_INFORMATION SUPPLIED_:
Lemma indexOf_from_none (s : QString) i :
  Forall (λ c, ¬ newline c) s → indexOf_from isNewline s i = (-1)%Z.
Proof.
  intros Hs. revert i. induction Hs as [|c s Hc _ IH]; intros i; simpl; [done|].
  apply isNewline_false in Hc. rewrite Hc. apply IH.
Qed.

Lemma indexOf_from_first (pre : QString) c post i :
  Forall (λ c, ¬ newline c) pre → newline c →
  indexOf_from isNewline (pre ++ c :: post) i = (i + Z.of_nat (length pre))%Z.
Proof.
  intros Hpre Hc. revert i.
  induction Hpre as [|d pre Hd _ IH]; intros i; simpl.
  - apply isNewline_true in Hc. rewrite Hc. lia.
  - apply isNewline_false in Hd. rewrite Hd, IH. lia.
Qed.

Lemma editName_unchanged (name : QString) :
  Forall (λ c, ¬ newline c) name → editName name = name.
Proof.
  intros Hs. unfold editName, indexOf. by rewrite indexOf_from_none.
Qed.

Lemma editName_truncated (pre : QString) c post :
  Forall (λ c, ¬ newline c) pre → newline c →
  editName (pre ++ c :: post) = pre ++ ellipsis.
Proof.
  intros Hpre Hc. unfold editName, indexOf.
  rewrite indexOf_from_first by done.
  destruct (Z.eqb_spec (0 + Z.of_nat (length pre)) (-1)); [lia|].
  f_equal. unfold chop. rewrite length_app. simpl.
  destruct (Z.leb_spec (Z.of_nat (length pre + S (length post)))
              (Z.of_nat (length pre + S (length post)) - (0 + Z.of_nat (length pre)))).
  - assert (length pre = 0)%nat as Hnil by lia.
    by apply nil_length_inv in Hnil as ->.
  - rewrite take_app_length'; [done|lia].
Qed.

==

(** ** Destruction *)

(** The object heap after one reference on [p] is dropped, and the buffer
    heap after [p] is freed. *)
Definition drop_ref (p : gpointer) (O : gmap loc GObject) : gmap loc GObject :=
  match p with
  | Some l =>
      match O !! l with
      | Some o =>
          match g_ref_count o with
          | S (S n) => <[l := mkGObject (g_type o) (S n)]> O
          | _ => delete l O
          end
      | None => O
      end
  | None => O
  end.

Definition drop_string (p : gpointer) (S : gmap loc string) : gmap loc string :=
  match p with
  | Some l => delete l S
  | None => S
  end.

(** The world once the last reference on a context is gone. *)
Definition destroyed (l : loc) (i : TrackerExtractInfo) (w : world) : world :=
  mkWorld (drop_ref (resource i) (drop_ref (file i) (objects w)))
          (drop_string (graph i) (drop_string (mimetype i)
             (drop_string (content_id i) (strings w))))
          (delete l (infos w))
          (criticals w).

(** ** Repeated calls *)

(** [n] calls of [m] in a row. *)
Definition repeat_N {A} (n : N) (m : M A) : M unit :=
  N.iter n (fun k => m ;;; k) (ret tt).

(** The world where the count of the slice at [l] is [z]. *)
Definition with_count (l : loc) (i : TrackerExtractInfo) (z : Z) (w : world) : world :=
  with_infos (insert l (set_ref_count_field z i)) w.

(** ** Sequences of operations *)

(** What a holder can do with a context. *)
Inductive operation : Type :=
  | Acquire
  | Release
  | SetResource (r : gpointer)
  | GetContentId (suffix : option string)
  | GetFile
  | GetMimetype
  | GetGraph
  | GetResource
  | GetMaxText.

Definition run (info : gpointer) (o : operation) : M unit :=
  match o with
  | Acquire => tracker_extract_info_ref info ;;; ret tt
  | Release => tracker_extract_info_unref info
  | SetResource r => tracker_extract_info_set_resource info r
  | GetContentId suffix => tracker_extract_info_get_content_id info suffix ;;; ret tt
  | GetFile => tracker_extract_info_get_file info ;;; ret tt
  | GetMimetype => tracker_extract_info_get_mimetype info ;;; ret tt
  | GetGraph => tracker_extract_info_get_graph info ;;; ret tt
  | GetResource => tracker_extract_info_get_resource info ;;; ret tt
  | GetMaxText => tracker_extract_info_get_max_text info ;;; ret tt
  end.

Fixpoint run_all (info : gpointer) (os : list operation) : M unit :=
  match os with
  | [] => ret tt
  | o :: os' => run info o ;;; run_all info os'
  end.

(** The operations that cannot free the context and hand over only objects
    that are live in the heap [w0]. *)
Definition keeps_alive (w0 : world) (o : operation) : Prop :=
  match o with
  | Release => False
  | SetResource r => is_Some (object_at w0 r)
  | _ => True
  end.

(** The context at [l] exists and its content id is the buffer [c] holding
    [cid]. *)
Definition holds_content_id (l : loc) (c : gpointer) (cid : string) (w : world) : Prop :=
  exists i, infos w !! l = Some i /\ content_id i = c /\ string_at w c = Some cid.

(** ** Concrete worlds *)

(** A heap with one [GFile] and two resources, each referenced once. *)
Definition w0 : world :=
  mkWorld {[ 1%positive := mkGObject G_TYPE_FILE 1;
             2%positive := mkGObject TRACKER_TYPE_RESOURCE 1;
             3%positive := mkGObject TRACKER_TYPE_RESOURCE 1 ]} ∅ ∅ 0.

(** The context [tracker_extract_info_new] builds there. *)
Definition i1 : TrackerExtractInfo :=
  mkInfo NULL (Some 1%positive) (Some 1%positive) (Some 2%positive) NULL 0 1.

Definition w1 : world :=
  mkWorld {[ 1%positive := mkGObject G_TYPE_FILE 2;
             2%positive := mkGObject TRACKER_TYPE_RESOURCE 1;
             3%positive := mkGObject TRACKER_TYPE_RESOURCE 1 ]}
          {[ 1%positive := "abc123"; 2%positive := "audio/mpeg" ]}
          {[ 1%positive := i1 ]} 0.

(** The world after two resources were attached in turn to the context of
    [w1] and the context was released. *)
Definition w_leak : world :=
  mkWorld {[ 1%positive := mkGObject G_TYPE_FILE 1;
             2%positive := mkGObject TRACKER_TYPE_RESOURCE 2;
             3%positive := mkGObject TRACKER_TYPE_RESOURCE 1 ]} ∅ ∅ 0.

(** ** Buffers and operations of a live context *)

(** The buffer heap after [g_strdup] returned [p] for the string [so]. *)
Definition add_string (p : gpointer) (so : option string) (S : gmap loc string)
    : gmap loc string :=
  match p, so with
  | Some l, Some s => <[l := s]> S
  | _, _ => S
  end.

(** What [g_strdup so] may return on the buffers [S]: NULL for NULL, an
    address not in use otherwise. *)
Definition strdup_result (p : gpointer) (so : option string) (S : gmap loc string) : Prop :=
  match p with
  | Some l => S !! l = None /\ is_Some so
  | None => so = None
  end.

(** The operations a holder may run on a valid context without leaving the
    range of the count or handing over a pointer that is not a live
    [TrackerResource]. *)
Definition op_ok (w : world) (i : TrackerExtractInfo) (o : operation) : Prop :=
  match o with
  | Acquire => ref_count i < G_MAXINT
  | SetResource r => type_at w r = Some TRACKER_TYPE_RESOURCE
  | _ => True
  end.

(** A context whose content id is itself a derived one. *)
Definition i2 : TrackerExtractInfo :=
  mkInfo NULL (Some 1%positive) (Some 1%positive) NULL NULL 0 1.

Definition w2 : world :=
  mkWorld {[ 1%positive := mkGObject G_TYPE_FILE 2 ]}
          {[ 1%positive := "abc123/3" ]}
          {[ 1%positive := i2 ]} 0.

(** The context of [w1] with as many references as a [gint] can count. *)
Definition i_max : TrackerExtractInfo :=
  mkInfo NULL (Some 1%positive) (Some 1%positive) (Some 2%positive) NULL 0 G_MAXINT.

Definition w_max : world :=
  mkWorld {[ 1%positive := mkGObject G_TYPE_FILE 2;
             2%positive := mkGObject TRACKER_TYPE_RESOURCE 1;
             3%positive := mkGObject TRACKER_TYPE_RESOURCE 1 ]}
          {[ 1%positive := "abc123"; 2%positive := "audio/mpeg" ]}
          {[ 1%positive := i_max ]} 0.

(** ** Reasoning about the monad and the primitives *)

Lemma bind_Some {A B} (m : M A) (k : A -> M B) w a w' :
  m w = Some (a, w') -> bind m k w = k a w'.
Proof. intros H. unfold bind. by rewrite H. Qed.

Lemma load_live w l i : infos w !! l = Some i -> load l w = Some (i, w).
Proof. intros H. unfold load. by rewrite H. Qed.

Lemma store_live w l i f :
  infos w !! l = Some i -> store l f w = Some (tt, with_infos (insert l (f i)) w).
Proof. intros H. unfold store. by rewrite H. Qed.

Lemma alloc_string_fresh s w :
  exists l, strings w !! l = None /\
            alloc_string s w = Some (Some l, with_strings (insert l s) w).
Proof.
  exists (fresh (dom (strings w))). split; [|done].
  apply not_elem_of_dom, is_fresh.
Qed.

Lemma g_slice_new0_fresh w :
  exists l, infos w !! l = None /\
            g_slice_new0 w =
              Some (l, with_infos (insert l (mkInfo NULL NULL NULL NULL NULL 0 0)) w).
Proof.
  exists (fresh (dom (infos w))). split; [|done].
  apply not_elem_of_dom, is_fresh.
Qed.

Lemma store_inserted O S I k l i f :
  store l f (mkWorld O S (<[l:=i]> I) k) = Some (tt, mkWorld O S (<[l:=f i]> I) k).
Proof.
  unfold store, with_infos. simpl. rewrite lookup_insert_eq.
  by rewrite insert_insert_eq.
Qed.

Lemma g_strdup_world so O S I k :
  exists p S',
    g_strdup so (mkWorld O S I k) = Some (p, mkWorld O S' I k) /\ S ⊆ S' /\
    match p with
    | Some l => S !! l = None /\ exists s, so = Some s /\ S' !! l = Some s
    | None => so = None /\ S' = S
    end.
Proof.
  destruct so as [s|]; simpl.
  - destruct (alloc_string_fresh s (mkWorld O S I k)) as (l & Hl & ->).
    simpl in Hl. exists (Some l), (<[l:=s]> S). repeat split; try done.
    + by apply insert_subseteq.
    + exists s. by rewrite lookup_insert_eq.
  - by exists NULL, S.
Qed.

_EXERCISE OBJECTIVE_: Every line that contains the string "GetContentId" should be copied from the entries.

_EXPECTED ANSWER_:
  | GetContentId (suffix : option string)
  | GetContentId suffix => tracker_extract_info_get_content_id info suffix ;;; ret tt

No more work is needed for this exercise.